Deadlines, Publishing, And Private Vs. Public Notes
Here’s a compact reference for timing and visibility. Pin it for quick checks.
| Item | Rule | Where It Shows |
|---|---|---|
| Deadline | 14 days from checkout morning | N/A |
| Who Sees What | Both publish together after both submit or when time runs out | Public listing profile |
| Private Note | Only host can read | Inbox, not public |
| Edits | Only if you posted first and the other party hasn’t posted | Replaces prior text |
| Photos | Only if they reflect your stay and meet content rules | Public if accepted |
When You Don’t See The Review Prompt
Two common reasons: the window closed, or you booked with a different account. Check your email for the checkout-day prompt. If you joined a trip as a guest of the primary booker, only the booking account can post. If a host canceled on or after check-in day, the system still allows feedback during the window.
Review Window Scenarios
- Host canceled before check-in day: No review flow appears.
- Host canceled on or after check-in day: Review flow appears for both sides.
- Guest leaves early: You can still post during the window.
Edge Cases: Group Trips, Split Payments, And Third-Party Bookings
If a friend booked the stay and added you as a traveler, the review belongs to the booking account. Ask the primary booker to post and include your notes. If a work account booked the stay for you, the review also sits with that account. When payments were split through the platform, the review button still appears on the booking account that holds the reservation.
What To Do If Something Breaks Policy
If a review includes slurs, threats, or unrelated claims, report it. The platform removes content that breaks its rules. Keep your request factual: cite the line and match it to the rule. Hosts can post a public response if they disagree with a fair review; keep that reply calm and specific.
Examples By Situation
These short samples show how to adjust tone without crossing into personal attacks.
- Late check-in help: “Arrived after midnight; host answered within minutes and the keypad worked. Hallway lights were dim, yet the unit felt safe.”
- Cleaning gap: “Kitchenware needed a rinse before use. Host said they’ll refresh the turnover list. Bed linens and bath towels were fresh.”
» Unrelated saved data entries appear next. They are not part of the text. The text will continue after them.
(** what is reported: the key, and the fields that the options name, which are columns of the index *)
Definition configured_names opts : list string :=
  concat ((λ o, match o with Ok l => l.*1 | _ => [] end) <$>
    [get_text_fields opts; get_numeric_fields opts; get_boolean_fields opts; get_json_fields opts;
     get_range_fields opts; get_datetime_fields opts]).
Lemma fold_names (fields : list FieldSpec) (m : gmap string Json) n :
  is_Some (foldl (λ m f, <[f.1.1 := config_to_value f.1.2]> m) m fields !! n) ↔ n ∈ spec_names fields ∨ is_Some (m !! n).
Proof.
  revert m. induction fields as [|f fields IH]; intros m; cbn [foldl].
  { split; [by right|]. intros [?%not_elem_of_nil|]; done. }
  rewrite IH. unfold spec_names. cbn [fmap list_fmap]. rewrite elem_of_cons.
  destruct (decide (n = f.1.1)) as [->|Hne]; [rewrite lookup_insert_eq; split; [by left; left|by right]|].
  rewrite lookup_insert_ne by done. naive_solver.
Qed.
Lemma spec_names_fst (fields : list FieldSpec) : spec_names fields = fields.*1.*1.
Proof. unfold spec_names. by rewrite <- list_fmap_compose. Qed.
Theorem index_fields_names rd_options index_desc m :
  index_fields rd_options index_desc = Ok m →
  ∃ key, get_key_field (default options_alloc0 rd_options) = Some key ∧
    (∀ n, is_Some (m !! n) ↔ n = key ∨ n ∈ configured_names (default options_alloc0 rd_options)) ∧
    (∀ n, n ∈ configured_names (default options_alloc0 rd_options) → is_Some (name_type_map index_desc !! n)).
Proof.
  unfold index_fields, configured_names. set (opts := default options_alloc0 rd_options). intros Hrun.
  apply obind_inv in Hrun as (text & -> & (numeric & -> & (boolean & -> & (json & -> & (range & -> &
    (datetime & -> & Hrun)%obind_inv)%obind_inv)%obind_inv)%obind_inv)%obind_inv).
  apply obind_inv in Hrun as (key & Hkey & Hrun). apply obind_inv in Hrun as (kt & Hkt & Hrun).
  destruct (get_key_field opts) as [key'|]; [|done]. injection Hkey as ->. exists key. split; [done|].
  apply obind_inv in Hrun as (f1 & [<- Hf1]%typed_fields_ok & (f2 & [<- Hf2]%typed_fields_ok & (f3 & [<- Hf3]%typed_fields_ok &
    (f4 & [<- Hf4]%typed_fields_ok & (f5 & [<- Hf5]%typed_fields_ok & (f6 & [<- Hf6]%typed_fields_ok & [= <-])%obind_inv)%obind_inv)
    %obind_inv)%obind_inv)%obind_inv).
  cbn [fmap list_fmap concat]. split.
  - intros n. rewrite fold_names, lookup_empty, spec_names_fst, !fmap_app. cbn [fmap list_fmap fst].
    rewrite !elem_of_app, list_elem_of_singleton. pose proof (not_elem_of_nil n). split; [intros [Hn|[? [=]]]|intros Hn]; tauto.
  - intros n Hn. rewrite !elem_of_app in Hn. pose proof (not_elem_of_nil n).
    assert (∀ fs : list FieldSpec, Forall (λ f : FieldSpec, name_type_map index_desc !! f.1.1 = Some f.2) fs →
      n ∈ fs.*1.*1 → is_Some (name_type_map index_desc !! n)) as Hin.
    { intros fs Hall ((? & config) & -> & (f & Hf & Hin)%list_elem_of_fmap)%list_elem_of_fmap. rewrite Forall_forall in Hall.
      eexists. rewrite Hf. by apply Hall. }
    destruct Hn as [Hn|[Hn|[Hn|[Hn|[Hn|[Hn|Hn]]]]]]; try done; (eapply Hin; [|exact Hn]); done.
Qed.
(** So an index with an alias, which CREATE INDEX accepts, cannot be inspected. *)
Theorem alias_not_inspected rd_options index_desc n m :
  n ∈ configured_names (default options_alloc0 rd_options) → name_type_map index_desc !! n = None →
  index_fields rd_options index_desc ≠ Ok m.
Proof. intros Hn Hnone (key & _ & _ & Hall)%index_fields_names. apply Hall in Hn as [t Ht]. congruence. Qed.
End fields.

(** ** [storage_info] and [page_info] *)

(** [serde_json::to_value] of an entry *)
Class EntryToValue (T : Type) := { entry_to_value : T → Json }.

Section pages.
Context `{PgPage, PgXact, PgBuffers} {T} `{PgItem T} `{MVCCEntry T} `{!EntryToValue T}.

(** the blocks of the list with the number of items of each *)
Fixpoint storage_info_loop (fuel : nat) (blockno : Z) : M Rel (list (Z * Z)) :=
  if blockno =? InvalidBlockNumber then mret [] else
  match fuel with
  | O => no_fuel
  | S fuel =>
      page ← get_page blockno;
      rest ← storage_info_loop fuel (page_next_blockno page);
      mret ((blockno, max_offset_number page) :: rest)
  end.
Definition storage_info : M Rel (list (Z * Z)) :=
  blockno ← items_start_blockno SEGMENT_METAS_START;
  n ← gets rel_nblocks;
  storage_info_loop (Z.to_nat n) blockno.
(* ===== verification/Commit.v ===== *)
(** * Commit: what [save_new_metas] does to the list of segments

    The abstract specification of a commit is a function on the entries of the list
    ([commit_spec]): the segments that are gone get the current transaction as their
    [xmax], those with a new delete file get it as their [delete] entry, the created
    segments are added.  The theorem of this file is that [save_new_metas] of
    [index/directory/utils.rs], page by page and file by file, computes it. *)

From S2P Require Import Prelude Page Block Buffer BlockList LinkedBytes SegmentIO LinkedItems MergePolicy Directory.

Open Scope Z_scope.

(** an entry that is marked deleted keeps its size (bincode writes transaction ids
    at a fixed width) *)
Class XmaxSameSize `{TantivyIndex} `{PgItem SegmentMetaEntry} :=
  xmax_same_size e x : zlen (into_item (set_xmax x e)) = zlen (into_item e).

Lemma omap_ext_in {A B} (f g : A → option B) (l : list A) :
  (∀ x, x ∈ l → f x = g x) → omap f l = omap g l.
Proof.
  induction l as [|x l IH]; intros Hfg; [done|]. cbn [omap list_omap].
  rewrite (Hfg x) by left. rewrite IH; [done|]. intros y Hy. apply Hfg. by right.
Qed.

Section spec.
Context `{TI : TantivyIndex} `{!TantivySegments} `{!HashOrder} `{PgXact}.
Implicit Types (e : SegmentMetaEntry) (es : list SegmentMetaEntry) (id : SegmentId)
  (segments : list SegmentMeta) (files : FileMap).
(* ===== verification/OperatorWitnesses.v ===== *)
(** * OperatorWitnesses: the SQL functions and the operator at concrete queries

    The theorems of [Api.v] and [Operator.v] at a range, a table with a bm25 index, a subquery
    that joins two tables, and a sequential scan over the segments of [ScanWitnesses.v]. *)

From S2P Require Import Prelude Page Block PgUtils TokenizerConfig Query RangeQuery CustomScan Schema Rows Api Reader Parallel ScanExec FastFields FastFieldExec Operator PgRef QueryRef SchemaRef ScanWitnesses FastFieldWitnesses.

Open Scope Z_scope.

(** [range_term('ages', '[3, 9)', 'Contains')] finds [\[4, 6)] and the empty range, not [\[4, 12)] *)
Lemma range_term_relations_witness :
  ∃ input q, range_term_range_int8range "ages" (RangeOf (Included 3) (Excluded 9)) Contains = Ok input ∧
    into_tantivy_query input plain = Ok (q, plain) ∧
    matches q (ref_doc KInt (document (RangeOf (Included 4) (Excluded 6)))) ∧
    matches q (ref_doc KInt (document RangeEmpty)) ∧
    ¬ matches q (ref_doc KInt (document (RangeOf (Included 4) (Excluded 12)))).
Proof.
  destruct (range_term_relations plain "ages" false (PgBuiltIn INT8RANGEOID) 0 (RangeOf (Included 3) (Excluded 9)) Contains)
    as (input & q & _ & Hin & Hq & Hm).
  - reflexivity.
  - split; [simpl; lia|]. split; discriminate.
  - exists input, q. split; [exact Hin|]. split; [exact Hq|]. split; [|split].
    + apply (Hm _ (RangeOf (Included 4) (Excluded 6)));
        [split; [simpl; lia|split; discriminate]|apply ref_doc_indexed|]. intros x Hx. simpl in *. lia.
    + apply (Hm _ RangeEmpty); [exact I|apply ref_doc_indexed|]. intros x Hx. destruct Hx.
    + intros Hc. apply (Hm _ (RangeOf (Included 4) (Excluded 12))) in Hc;
        [|split; [simpl; lia|split; discriminate]|apply ref_doc_indexed].
      specialize (Hc 11 ltac:(simpl; lia)). simpl in Hc. lia.
Defined.

(** ** The operator *)

(** a text is the datum of the query that parses it *)
Definition ref_text_datum (d : option SearchQueryInput) (is_null : bool) : option string :=
  match d with Some (Input.Parse s _ _) => if is_null then None else Some s | _ => None end.
#[export] Program Instance RefQueryDatum : QueryDatum := {
  text_from_datum := ref_text_datum;
  query_into_datum q := Some q
}.
Next Obligation. done. Qed.
(** the tables 500 (id, body), with an invalid, an old and a new bm25 index, and 501 (no, note), without *)
Definition bm25 (oid : Z) (valid : bool) : IndexRel :=
  {| irel_oid := oid; irel_isvalid := valid; irel_is_bm25 := true; irel_indkey := [1; 2];
     irel_atts := [(PgBuiltIn INT8OID, -1, 0); (PgBuiltIn TEXTOID, -1, 100)] |}.
#[export] Instance RefCatalog : PgCatalog := {
  relation_open relid :=
    if relid =? 500 then Some ["id"%string; "body"%string]
    else if relid =? 501 then Some ["no"%string; "note"%string] else None;
  relation_indices relid := if relid =? 500 then [bm25 903 false; bm25 902 true; bm25 901 true] else []
}.
#[export] Program Instance RefOids : OperatorOids := {
  anyelement_query_input_opoid := 98;
  anyelement_query_input_procoid := 97;
  anyelement_text_opoid := 96;
  anyelement_text_procoid := 95
}.
Next Obligation. done. Qed.

Definition column (rel att : Z) : VarNode :=
  {| vn_var := {| varno := rel; varattno := att |}; vartype := PgBuiltIn TEXTOID; vartypmod := -1; varcollid := 100 |}.
Definition text_const (s : string) : Const := {| constvalue := Some (Input.Parse s None None); constisnull := false |}.
(** [FROM t] and [FROM (SELECT b.no, a.id, a.body FROM b JOIN a ... LIMIT 10) s] *)
Definition from_table : PlannerInfo := {| rtable := [RTE_RELATION 500]; cteList := []; parent_root := None |}.
Definition joined : list TargetItem :=
  [{| te_resorigtbl := 501; te_resorigcol := 1 |}; {| te_resorigtbl := 500; te_resorigcol := 1 |};
   {| te_resorigtbl := 500; te_resorigcol := 2 |}].
Definition from_subquery : PlannerInfo := {| rtable := [RTE_SUBQUERY joined]; cteList := []; parent_root := None |}.

Lemma table_index : uses_index 500 (bm25 902 true) 1 (PgBuiltIn INT8OID, -1, 0).
Proof. split; [discriminate|]. split; [reflexivity|]. split; reflexivity. Qed.

(** [body @@@ 'shoes'] is a query of the key field on the valid index with the highest oid *)
Lemma text_operator_reaches_scan_witness :
  ∃ op qual v, text_support (Some (Simplify {| srs_root := Some from_table; srs_args := [A_Var (column 1 2); A_Const (text_const "shoes")] |}))
      = Ok (Some op) ∧
    op_args op !! 0%nat = Some (A_Var v) ∧ vn_var v = {| varno := 1; varattno := 1 |} ∧
    extract_quals 1 (opexpr_node op) 98 = Ok (Some qual) ∧
    qual_query qual = Ok (Input.WithIndex 902 (Input.ParseWithField "body" "shoes" None None)).
Proof.
  destruct (text_operator_reaches_scan from_table (column 1 2) (text_const "shoes") 500 ["id"%string; "body"%string] "shoes"
    1 (Input.ParseWithField "body" "shoes" None None) plain)
    as (op & qual & index & key & att & Hop & (Hin & Hv & _ & Hmax) & Hkey & _ & _ & Hlhs & Hq & Hin' & _);
    [reflexivity|discriminate|reflexivity| | |reflexivity|reflexivity|reflexivity|].
  - exists (bm25 902 true). split; [right; left|]. split; reflexivity.
  - intros index Hin. repeat (apply elem_of_cons in Hin as [->|Hin]; [split; discriminate|]). by apply not_elem_of_nil in Hin.
  - specialize (Hmax (bm25 902 true) ltac:(right; left) eq_refl eq_refl). cbn in Hmax.
    assert (index = bm25 902 true) as ->.
    { repeat (apply elem_of_cons in Hin as [->|Hin]; [try reflexivity; (discriminate Hv || (cbn in Hmax; lia))|]).
      by apply not_elem_of_nil in Hin. }
    injection Hkey as <-. eexists op, qual, _. split; [exact Hop|]. split; [exact Hlhs|]. split; [reflexivity|].
    split; [exact Hq|exact Hin'].
Defined.

(** [s.body @@@ 'shoes'] is evaluated on [s.no], a column of the other table *)
Lemma subquery_key_of_any_table_witness :
  ∃ op v, make_search_query_input_opexpr_node from_subquery [A_Var (column 1 3); A_Const (text_const "shoes")] (column 1 3)
      (Some (Input.ParseWithField "body" "shoes" None None)) None 96 95 = Ok op ∧
    op_args op !! 0%nat = Some (A_Var v) ∧
    te_resorigtbl <$> znth joined (varattno (vn_var v) - 1) = Some 501.
Proof.
  destruct (subquery_key_of_any_table from_subquery (column 1 3) [A_Var (column 1 3); A_Const (text_const "shoes")]
    (Some (Input.ParseWithField "body" "shoes" None None)) None 96 95 500 2 [] (List.tl joined)
    {| te_resorigtbl := 501; te_resorigcol := 1 |} (bm25 902 true) 1 (PgBuiltIn INT8OID, -1, 0))
    as (op & v & Hop & Hv & _ & Hte & _);
    [reflexivity|exact table_index|constructor|reflexivity|reflexivity|discriminate|].
  exists op, v. split; [exact Hop|]. split; [exact Hv|]. change joined with ([] ++ {| te_resorigtbl := 501; te_resorigcol := 1 |} :: List.tl joined).
  rewrite Hte. reflexivity.
Defined.

(** ** A sequential scan *)

(** the documents 4 and 6 of one segment and 0 and 2 of the other are alive, with ten times their number as key *)
Definition open_rated (oid : Z) : SearchIndexReader * SearchIndexSchema := (two_segments, rated_schema).

Definition scanned : list RowDatum := [DInt 60; DInt 10; DInt 20].

(** a later call answers from the set: its query, which names no index and so could not be searched, is not looked at *)
Lemma seqscan_operator_by_key_witness :
  filter_tuples open_rated scanned (PgBuiltIn INT8OID) (Input.WithIndex 902 Input.All) None
    = Ok [true; false; true] ∧
  ∃ cached, search_with_query_input open_rated (DInt 10) (PgBuiltIn INT8OID) (Input.WithIndex 902 Input.All) None
      = Ok (false, Some cached) ∧
    ∃ b, search_with_query_input open_rated (DInt 60) (PgBuiltIn INT8OID) Input.All (Some cached) = Ok (b, Some cached).
Proof.
  destruct (seqscan_operator_by_key open_rated 902 Input.All two_segments rated_schema
    {| sf_id := 0; sf_name := "rating"; sf_config := NumericConfig true true false None; sf_type := SI64 |}
    AllQuery plain (PgBuiltIn INT8OID)) as (cached & Hfirst & Hlater & Hscan).
  - reflexivity.
  - reflexivity.
  - reflexivity.
  - each_doc ltac:(split; [eexists; reflexivity|eexists; split; reflexivity]).
  - split.
    + destruct (Hscan scanned [OI64 60; OI64 10; OI64 20]) as (results & Hrun & _).
      { repeat (apply List.Forall2_cons; [split; reflexivity|]). constructor. }
      rewrite Hrun. f_equal. assert (filter_tuples open_rated scanned (PgBuiltIn INT8OID)
        (Input.WithIndex 902 Input.All) None = Ok [true; false; true]) as Heq by (vm_compute; reflexivity).
      rewrite Heq in Hrun. injection Hrun as <-. reflexivity.
    + exists cached. destruct (Hfirst (DInt 10) (OI64 10) eq_refl eq_refl) as (b & Hb & _).
      destruct (Hlater open_rated Input.All (DInt 60) (OI64 60) eq_refl eq_refl) as (b' & Hb' & _).
      split; [|exists b'; exact Hb'].
      assert ((λ r, match r with Ok (b, _) => Some b | _ => None end)
        (search_with_query_input open_rated (DInt 10) (PgBuiltIn INT8OID) (Input.WithIndex 902 Input.All) None) = Some false)
        as Hv by (vm_compute; reflexivity).
      rewrite Hb in Hv. injection Hv as ->. exact Hb.
Defined.

(** ** The estimates *)

#[export] Program Instance RefF64Class : RustF64Class := {
  is_normal x := negb (x =? 0);
  is_sign_negative x := x <? 0;
  UNKNOWN_SELECTIVITY := 10
}.
Next Obligation. done. Qed.
(** four documents to a segment, of which a query is expected to return three; the table has 20 rows *)
#[export] Instance RefStats : SegmentStats := { num_docs _ := 4; scorer_size_hint _ _ _ := 3 }.
#[export] Instance RefRelStats : RelStats := { reltuples oid := if oid =? 500 then Some (20 * fix_unit) else None }.

(** six of the eight documents, so six of the table's twenty rows *)
Example operator_estimate :
  query_input_restrict (λ _, two_segments) (Some from_table) 98
    (Some [A_Var (column 1 2); A_Const {| constvalue := Some Input.All; constisnull := false |}]) = Ok 300000.
Proof. vm_compute. reflexivity. Qed.
(** and [ten millionths] when the table has no index, or has never been analyzed *)
Example operator_estimate_unknown :
  query_input_restrict (λ _, two_segments)
    (Some {| rtable := [RTE_RELATION 501]; cteList := []; parent_root := None |}) 98
    (Some [A_Var (column 1 2); A_Const {| constvalue := Some Input.All; constisnull := false |}]) = Ok 10.
Proof. vm_compute. reflexivity. Qed.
- Noise tradeoff: “Central spot near transit made getting around simple. Street noise ran till 11 pm on weekends. Earplugs solved it for us.”
- Work needs: “Wi-Fi handled HD calls most of the time. One outage during a storm. Table and chair worked for laptop work.”
- Parking clarity: “Garage space fit a midsize SUV. Signage at the entrance could use a larger font. Host sent a photo that helped.”
Sample Review You Can Tweak
Paste this into your public note and adjust details. It keeps tone fair and helpful.
“Clean, easy check-in, and friendly host. Small issue with hot water on day two; a plumber came the same afternoon. Walkable area near transit. Would stay again.”
Troubleshooting And Quick Fixes
- App won’t show the button: Pull to refresh on the reservation page, then relaunch the app.
- Time ran out: The system will not accept new reviews after the window. You can still message the host with feedback.
- Posted the wrong photo: Delete the image during the window when editing is open. If the other side posted, editing ends.
- Typos in your note: Try to edit before the other side submits. If both posted, edits are closed.
- No Trips tab: Tap the profile icon, then open your reservations from there. Some layouts tuck Trips into a profile menu.
Why Your Review Matters
Clear, honest detail helps travelers pick the right place and helps hosts fix gaps. Star ratings pair with short notes, so even a two-sentence line can guide a traveler and steer upgrades on the host side.